In June, the AFL-CIO helped turn out thousands of people for a demonstration in Charleston, and President John Sweeney assigned you, Bill, as national coordinator for a defense campaign. This is a new level of commitment by the federation to defend unionists under attack, especially in the South. How did the Charleston case get the attention of the national AFL-CIO?
Fletcher: South Carolina AFL-CIO President Donna DeWitt, a very strong advocate for organizing the South, brought this case to the attention of the national federation. Several of us started meeting to figure out how to build a movement around this case, and out of it came the Campaign for Workers Rights in South Carolina. We won over AFL-CIO President John Sweeney, who became a fervent advocate of the Charleston Five. And we’ve been helped enormously by the West Coast longshore union, the ILWU, which was the first union to respond to the call for their defense, not the ILA. They’ve contributed money, organized publicity and given immense support to these workers. They have a standing defense committee based in Local 10 in San Francisco.

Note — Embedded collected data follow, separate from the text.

(* ===== verification/Prelude.v ===== *)
(** * A verification of libgunwinder

    libgunwinder unwinds user stacks offline: a sampler captures the registers
    and a piece of the stack of a process ([struct gu_stack_info]), the library
    maps program counters to ELF images through [/proc/<pid>/maps], decodes the
    DWARF call-frame information of the images, computes the registers of each
    caller from it, and hands the frames with their symbols to a callback.
    Everything it learns about processes and images is cached in one
    [gu_context].

    ** Parts and files

    Paths are relative to [src/]; each definition keeps the name of the C
    function, type or macro it translates.

    - [Prelude]: machine integers, the [outcome] monad, bytes, tactics.
    - [Types] ([include/gunwinder/unwinder_types.h]): snapshot, frame records,
      stop reasons, the [flags] word.
    - [HashTable], [HashChains], [HashRefine] ([include/uthash.h]): the hash
      tables behind the processes, the images, the sections and the kernel
      symbols: the macros on handles and buckets in memory, the lemmas on their
      doubly linked chains, and the refinement of lists and maps.
    - [IntervalArray] ([src/gu_interval_array.c,h]): sorted arrays of address
      intervals; used for mappings, ELF symbols, kernel symbols and FDEs.
    - [CfiDecode], [CfiProgram], [CfiOps], [Cfi], [CfiParse]
      ([src/gu_cfi_helper.c,h]): encoded reads, the call-frame interpreter, the
      operations of a row, the FDE index of an image, and the look-up of a pc
      with its cache of 64 rows.
    - [Arch], [DwarfEval] ([include/arch/*/arch.h], [src/gu_unwinder.c]): the
      register blocks of the two targets, the DWARF stack machine and [gen_reg].
    - [Frame]: the composition of the above, from the bytes of an FDE to the
      registers of the caller.
    - [ElfRanges] ([src/gu_elf.c]): executable segments of an image.
    - [Maps] ([src/gu_comm.c]): reading and merging [/proc/<pid>/maps].
    - [Comm] ([src/gu_comm.c,h]): logging, the MD5 key of a file, the dump of the
      vDSO, the name of a process, the copy of a file.
    - [PathWalk] ([gu_open_pid_root_path] of [src/gu_stacktrace.c] and what it
      calls): opening a path inside the root directory of a process.
    - [DebugFile], [NameHeap], [Symbols] ([src/gu_stacktrace.c], lines 104-154
      and 393-967, 1337-1370): tracked sections, build-id, debug link and its
      CRC, the choice of the debug file; the memory of symbol names with the
      arena of Go names; [fill_symbols_debug_info].
    - [VdsoPath] (lines 996-1008): the name under which the vDSO is dumped.
    - [KernelSyms], [KernelHash], [KernelLock] (lines 1859-1870, 2072-2221):
      [/proc/kallsyms] and the two searches; the table of names as a uthash
      table, and its destruction; the lock between a loader and the searching threads as a
      transition system over schedules.
    - [Dump] ([src/profile_debug.c]): writing a sample to a file, with the files
      it refers to, and reading it back in both formats.
    - [ProcStat] (lines 1958-1991): the identity of a process, from its stat file.
    - [Timer] (lines 158-251): the retire timer thread, its start and stop.
    - [Context] ([src/gu_stacktrace.c,h]): the state of a [gu_context] and the
      operations on it: reference counts and retirement of images, process
      entries, loading, clearing and throttled reloading of mappings, events.
      [ContextInv] states the invariant and proves it for the loading half,
      [ContextSafe] for the rest, with the load bias of a mapping.
    - [Events] ([src/gu_pid_ctx_event.c]): the table of listeners.
    - [Unwind] (lines 2226-2854): [gu_unwind], the DWARF walk, the tail along
      saved frame pointers, and samples that carry a pc list.
    - [Typed]: the registers of an unwound frame stay 64-bit words.
    - [LoadElf] (lines 996-1447): [load_elf] from the name of a mapping to the
      tables in the cache, composing [PathWalk], [DebugFile], [Cfi], [Symbols]
      and [ElfRanges], with every descriptor and handle it opens.
    - [BtStats], [BtDebug] ([tools/bt_debug.c]): the tool that replays dumps: its
      statistics in binary64 arithmetic; the rewriting of the saved maps, the
      passes over a snapshot, and the loop over a directory.
    - [Stress], [Bench], [Regress] ([tools/cfi_stress.c], [tools/cfi_bench.c],
      [tools/test_zero_size_func_lookup.c],
      [tools/test_stable_fp_miss_reload.c]): the project's tests and its
      benchmark, transcribed over the model and run in it.
    - [SymTest] ([tools/test_symbol_resolution.c]): the test that unwinds a
      stopped child: the snapshot it takes, its verdicts, and a run of it.
    - [Session]: any sequence of public operations on a context; [Lifecycle]:
      the events such a sequence emits.

    ** How the code is modelled

    A [w]-bit integer is a [Z] in its range and every store wraps explicitly.
    Fallible code returns [outcome]: [Done], or [Undef] with the fault the C
    code would commit (out-of-bounds access, dangling or null pointer, undefined
    shift, signed overflow, division by zero, read of an indeterminate object).
    A theorem that ends in [Done] therefore says that no such fault happens.
    Error returns of the C code are ordinary values.  State is passed
    explicitly; pointers are addresses into maps where sharing or lifetime
    matters ([CfiProgram.cfi_heap], [Context.gu_context],
    [NameHeap.name_heap]), tags of pointers included.  The callback is the list
    of the records it was called with.  Threads are lists of steps
    ([KernelLock.run_schedule], [Timer.timer_run]).

    What is outside the repository is a parameter with its documented
    behaviour as laws:

    - [Arch.PtRegsX86]: the kernel's [struct pt_regs] layout; [Arch.Arch] is the
      interface both targets implement;
    - [IntervalArray.Qsort]: a sorted permutation;
    - [Cfi]: [dwarf_next_cfi] of libdw and the sections libelf returns;
    - [PathWalk.Fs]: a file system that may change between any two calls;
      [PathWalk.StaticFs]: one that does not;
    - [Symbols.sym_source], [DebugFile.elf_scn], [DebugFile.candidate]: answers
      of libelf and of the files;
    - [NameHeap.Malloc]: blocks that do not overlap; any call may be refused;
    - [KernelSyms.UtHash]: what the kernel symbols need of a hash table: it finds
      an entry of the key, any one of several; [KernelHash.uthash_table] is the
      instance made of the macros of uthash;
    - [Context.Env]: clock, process state, maps files, images and the allocator,
      every answer indexed by the position of the call, so that they may change
      at any time.  The fields the timer thread writes are such answers too.
      [Env.read_build_id] and [Env.read_image] stand for the parts of [load_elf]
      that read files; [LoadElf] computes them and proves that [load_elf] with
      the computed answers is the whole function.
    - [LoadElf.LoadOs]: what open, libelf and the allocator answer while one image
      is loaded; a new descriptor is not in use;
    - the demangler and [log2], arguments of [BtDebug] and [BtStats].

    ** What the theorems show

    - Frames: decoding and evaluation give each register the value its DWARF
      rule prescribes ([Frame.frame_registers_correct]); the interpreter refines
      the abstract table of the program
      ([CfiProgram.program_computes_table_row]); expressions evaluate to the
      value of their tree, are decoded from their bytes, and the fast paths and
      the row cache change nothing ([DwarfEval.dwarf_expression_correct],
      [CfiOps.expression_decodes], [DwarfEval.gen_reg_fast_path_equivalent],
      [CfiParse.parse_cache_transparent]); arbitrary bytes cause no bad access
      ([CfiProgram.program_memory_safe], [DwarfEval.dwarf_eval_safe],
      [DwarfEval.stack_read_exact]); registers stay 64-bit words
      ([Typed.caller_registers_typed]).
    - Loading: on every path of [load_elf] all files are closed, and what it
      caches are the tables of those files
      ([LoadElf.load_elf_closes_and_refines]); an address is then answered with
      the symbol of the table ([LoadElf.loaded_image_symbolizes]).
    - Tools: a dumped sample is replayed as it was taken
      ([BtDebug.replay_of_dump]), rewriting the saved maps changes paths only
      ([BtDebug.maps_rewrite_keeps_vma]), template arguments are cut out in place
      ([BtDebug.template_params_removed]), what the statistics hold and where
      they fail ([BtStats.timing_samples_bounded],
      [BtStats.power_of_2_terminates]).
    - Agreement with the project's tests: the model gives the expected results in
      30 of the 32 cases of [tools/cfi_stress.c] and in both regression tests
      ([Stress.stress_cases_hold], [Regress.regressions_pass]; the two other
      cases expect a failure the code does not report), and every frame of the
      benchmark unwinds to the registers it expects ([Bench.bench_self_check]).
      The LEB128 bytes the test programs emit decode to their values
      ([Stress.emitted_leb_decodes]).  The snapshot of a stopped child reads as its
      stack ([SymTest.snapshot_reads_child]).
    - Hash tables: whatever is added and deleted, and whichever allocation is
      refused, a table behaves as the list of its elements
      ([HashRefine.hash_table_refines_list]), a sweep that deletes and frees while
      it iterates follows no freed pointer ([HashRefine.hash_sweep_exact]), and
      a table of integer keys is a finite map ([HashRefine.int_table_is_map]),
      which is how [Context] represents its tables.
    - Look-ups: [IntervalArray.interval_search_correct],
      [Cfi.fde_lookup_correct], [Symbols.symbol_lookup_correct],
      [KernelSyms.kernel_lookup_correct] against linear references.
    - Unwinding: equivalence of the frame-pointer path with a reference, strict
      progress and bounds of the DWARF walk, the tail as a prefix of the chain in
      the captured stack ([Unwind]).
    - The context: an invariant of every session, memory safety of every public
      operation, complete release at the end, frames that name live images,
      sweeps that free exactly what expired, the throttle of reloads, an event
      stream that mirrors the process table ([Session], [Lifecycle]), and exact
      load biases ([ContextSafe.mapping_bias_exact]).
    - Files and text: confinement and soundness of the path walk, faithful
      merging and scanning of maps, the choice of the debug file and its CRC,
      names that stay inside their blocks and are released once, the round trip
      of dumps, exact copies of files ([Comm.copy_file_exact]), the start time of
      a process whatever its command is called ([ProcStat.start_time_exact]),
      dumps of the vDSO that are named apart ([VdsoPath.vdso_paths_distinct]).
    - Threads: no search follows a destroyed kernel table and none deadlocks;
      the timer stops within six steps of a request.
    - Defects: some theorems prove a behaviour that is not meant
      ([Unwind.recursive_frame_lost], [CfiParse.unbalanced_cie_use_after_free],
      [KernelLock.kernel_address_race], [Dump.dump_level_overflow],
      [CfiDecode.leb128_large_values], [DwarfEval.self_referential_cfa_diverges],
      [KernelSyms.kernel_reload_reads_uninit], [Maps.maps_line_misread],
      [BtDebug.operator_arrow_cut], [BtDebug.maps_rewrite_space],
      [Bench.bench_cycles_wrap], [SymTest.test_registers_misplaced],
      [SymTest.large_pages_overflow]).

    ** Bounds and fuel

    A walk over a chain of a hash table takes the number of handles in memory as
    fuel, which is proved enough as no handle is met twice; an iteration takes any
    fuel that is not below the number of elements.  Allocations of 64 GiB
    and more are assumed to be refused ([HashChains.bounded]), which keeps the
    number of buckets in 32 bits.  The copy of a child's stack takes a step per
    byte of the buffer, and each of them copies a page.
    The powers of two of [BtStats] end within 64 steps below 2^63 and never
    above, which is proved.  LEB128 emitters take 10 groups of 7 bits, which hold
    64.  Loops of the code that count are recursions on their counter: 512 frames of
    a walk and 128 of its tail, 127 entries of a pc list, the 4096 steps of an
    evaluation.  Loops without a counter take a fuel that is proved enough:
    one more than the number of bytes for the decoders and the interpreter (each
    iteration consumes a byte), one more than the length for bisections, the
    number of cells for the chain of remembered states, [PathWalk.walk_fuel] =
    42 * (PATH_MAX + 1) for the path walk (40 links, each followed by at most
    PATH_MAX components).  The scan of a CFI section takes its fuel as an
    argument, since it ends when libdw says so; more than the size of the
    section is enough when libdw's offsets grow ([Cfi.count_fdes_ok]).  The nesting of [DW_OP_call_frame_cfa] is an argument
    too; it is unbounded in the code, and proved to diverge for a CFA expression
    that uses it.

    ** Not modelled

    [openat2], the digest of libcrypto and libdw, libelf and libiberty are
    parameters.  [include/utlist.h] is not used by the sources, and of
    [include/uthash.h] neither are sorting, selection, replacement, ordered
    insertion, the Bloom filter and the hash functions other than [HASH_JEN].
    Verbose messages are not part of the
    state and are left out, with the names of operations and registers that only
    they print; where a message has an effect (a counter in its arguments) the
    effect is kept.  Of the tools, the layout of printed statistics and the text
    of the commands and programs a test builds are left out.  *)

From stdpp Require Export base tactics option list numbers gmap sorting.
From Stdlib Require Export ZArith Lia.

What impact is this case going to have on the ability of unions to organize in states like South Carolina?
Fletcher: The Charleston Five case calls attention to what’s happening in the South, especially to what happens to workers who are willing to organize and fight. Whether there’s a major drive to organize the South depends on what the affiliates do, that is individual unions, because organizing is driven by them, not the federation. The AFL-CIO can and does support organizing efforts, but the real organizing has to be driven by the UAW, SEIU, UNITE and other unions. And the problem with too many unions is that they’ve been cowardly, to be blunt, when it comes to organizing the South. Many have said it can’t be done, that it’s not possible to organize when you have right-to-work laws. There are exceptions – UNITE has remained committed to the South, and so have others.

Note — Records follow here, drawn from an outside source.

(** What callers guarantee: an element is added once while it is in the table,
    with a key that can be read, and only elements of the table are deleted;
    [malloc] returns a block of its own. *)
Definition op_ok (base : gmap Z UT_hash_table) (H0 : heap) (items : list (Z * list Z)) (op : hash_op) : Prop :=
  match op with
  | Add o e k n => bounded o /\ (forall t, m_table o = Some t -> base !! t = None) /\ is_Some (H0 !! (e + off)) /\
                   e ∉ items.*1 /\ is_u32 n /\ n <= Z.of_nat (length k)
  | Del e => e ∈ items.*1
  end.

Fixpoint ops_ok (base : gmap Z UT_hash_table) (H0 : heap) (items : list (Z * list Z)) (ops : list hash_op) : Prop :=
  match ops with
  | [] => True
  | op :: ops => op_ok base H0 items op /\ ops_ok base H0 (spec_op items op) ops
  end.

(** What a client of the table sees. *)
Definition finds (m : memory) (head : option Z) (items : list (Z * list Z)) : Prop :=
  forall k n, is_u32 n -> n <= Z.of_nat (length k) ->
  exists r, HASH_FIND off m head k n = Done r /\
    match r with
    | Some e => (e, take (Z.to_nat n) k) ∈ items
    | None => forall e, (e, take (Z.to_nat n) k) ∉ items
    end.

Record observes (base : gmap Z UT_hash_table) (m : memory) (head : option Z) (items : list (Z * list Z)) : Prop := {
  ob_find : finds m head items;
  ob_count : HASH_CNT off m head = Done (u32 (Z.of_nat (length items)));
  ob_order : HASH_ITER off fst visit (length items) head (m, []) = Done (m, items.*1);
  ob_fsck : HASH_FSCK off m head = Done true;
  ob_freed : items = [] -> head = None /\ tables m = base;
}.

Lemma represents_observes base m head items : represents base m head items -> observes base m head items.
Proof.
  intros Hr. split.
  - intros k n Hn Hl. by eapply find_ok.
  - by eapply count_ok.
  - by eapply visit_ok.
  - by eapply fsck_ok.
  - intros ->. by destruct Hr.
Qed.

(** Handles stay allocated. *)
Definition alive (H0 H : heap) : Prop := forall q, is_Some (H0 !! q) -> is_Some (H !! q).
(** With disjoint intervals the covering item is unique. *)
Lemma covering_unique items it addr :
  disjoint_items items -> it ∈ items -> item_contains addr (closed_item items it) = true ->
  covering_item items addr = Some it.
Proof.
  intros Hd Hit Hc. unfold covering_item.
  destruct (head _) as [it'|] eqn:E.
  - apply head_Some_elem_of, list_elem_of_filter in E as [Hc' Hit']. f_equal.
    destruct (effective_end_bounds items it Hd Hit) as [_ Hb].
    destruct (effective_end_bounds items it' Hd Hit') as [_ Hb'].
    unfold item_contains in Hc, Hc'. cbn in Hc, Hc'.
    specialize (Hb it' Hit'). specialize (Hb' it Hit).
    eapply (NoDup_fmap_key start); [exact (di_nodup _ Hd)|done|done|lia].
  - apply head_None in E. exfalso. apply (not_elem_of_nil it). rewrite <- E.
    by apply list_elem_of_filter.
Qed.

(** Building and searching an index finds the covering item. *)
Lemma search_covering items :
  items <> [] -> disjoint_items items ->
  exists a, (gu_interval_array_init true true items).2 = Some a /\
  forall addr,
    match covering_item items addr with
    | Some it =>
      exists i, gu_interval_array_search (Some a) addr =
        Done (Z.of_nat i, mk_item (start it) (effective_end items it)
                            (get_interval_array_pointer (private it)).1, Some a)
    | None =>
      gu_interval_array_search (Some a) addr = Done (-1, clear_interval_array_item, Some a)
    end.
Proof.
  intros Hne Hd. destruct (init_holds items Hne Hd) as (a & Hinit & Hh).
  exists a. rewrite Hinit. split; [done|]. intros addr.
  assert (Hmem : forall it, it ∈ items -> exists i,
    (closed_item items <$> qsort items) !! i = Some (closed_item items it)).
  { intros it Hit. rewrite <- qsort_perm in Hit. apply list_elem_of_lookup in Hit as [i Hi].
    exists i. by rewrite list_lookup_fmap, Hi. }
  unfold covering_item, gu_interval_array_search.
  destruct (search_gen_holds a _ addr false Hh) as [[-> Hno]|(i & x & Hi & Hc & ->)].
  - destruct (head _) as [it|] eqn:E; [|done].
    apply head_Some_elem_of, list_elem_of_filter in E as [Hc Hit].
    destruct (Hmem it Hit) as [i Hi]. by rewrite (Hno _ _ Hi) in Hc.
  - rewrite with_items_same by done.
    destruct (head _) as [it|] eqn:E.
    + apply head_Some_elem_of, list_elem_of_filter in E as [Hc' Hit].
      destruct (Hmem it Hit) as [j Hj].
      pose proof (chain_contains_unique _ _ _ _ _ _ (ah_chain _ _ Hh) Hi Hj Hc Hc') as ->.
      simplify_eq/=. eauto.
    + apply head_None in E. rewrite list_lookup_fmap_Some in Hi.
      destruct Hi as (it & -> & Hi). exfalso.
      apply (not_elem_of_nil it). rewrite <- E. apply list_elem_of_filter.
      split; [done|]. rewrite <- qsort_perm. by eapply list_elem_of_lookup_2.
Qed.

(** C4: for any list of non-overlapping intervals in any order (open ends
    included), building the array and bisecting it returns exactly the item a
    linear scan of the caller's list finds, untagged and with its effective
    end, and fails exactly when no item covers the address. *)
Theorem interval_search_correct items :
  items <> [] -> disjoint_items items ->
  exists a, (gu_interval_array_init true true items).2 = Some a /\
  forall addr,
    match covering_item items addr with
    | Some it =>
      exists i, gu_interval_array_search (Some a) addr =
        Done (Z.of_nat i, mk_item (start it) (effective_end items it)
                            (get_interval_array_pointer (private it)).1, Some a)
    | None =>
      gu_interval_array_search (Some a) addr = Done (-1, clear_interval_array_item, Some a)
    end.
Proof. apply search_covering. Qed.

Business in South Carolina and the politicians who support it are even proposing to give people the ability to file harassment charges against union organizers. Think about the chilling effect this will have, not just on paid union organizers, but on volunteers and rank-and-file members participating in union organizing drives. Workers will have to stop and think, “Am I going to be sued by someone if I go to someone’s door to talk to them about the union, and I come across someone manipulated by the company into making these charges?”
If the ILA in Charleston is defeated, it will be even more difficult both to get rank-and-file workers to participate actively, and to get international unions to come forward with the necessary support.
What’s going to happen when the trial finally begins?
Riley: Ports will shut down on both coasts. Ports abroad also will be shutting down, through the efforts of the International Dock Workers Council. A request was sent to the International Transportation Federation to support an international day of solidarity. Other unions are planning actions to show solidarity. And we’re planning a massive rally in South Carolina, on that first day of the trial.
What will it take to succeed?
Fletcher: We have to make this the kind of issue the Scottsboro Boys were in the ’30s, or that Huey Newton and Angela Davis were in the ’60s. They have to be on the lips of every progressive activist. The state of South Carolina has declared war on labor, and on black workers in particular.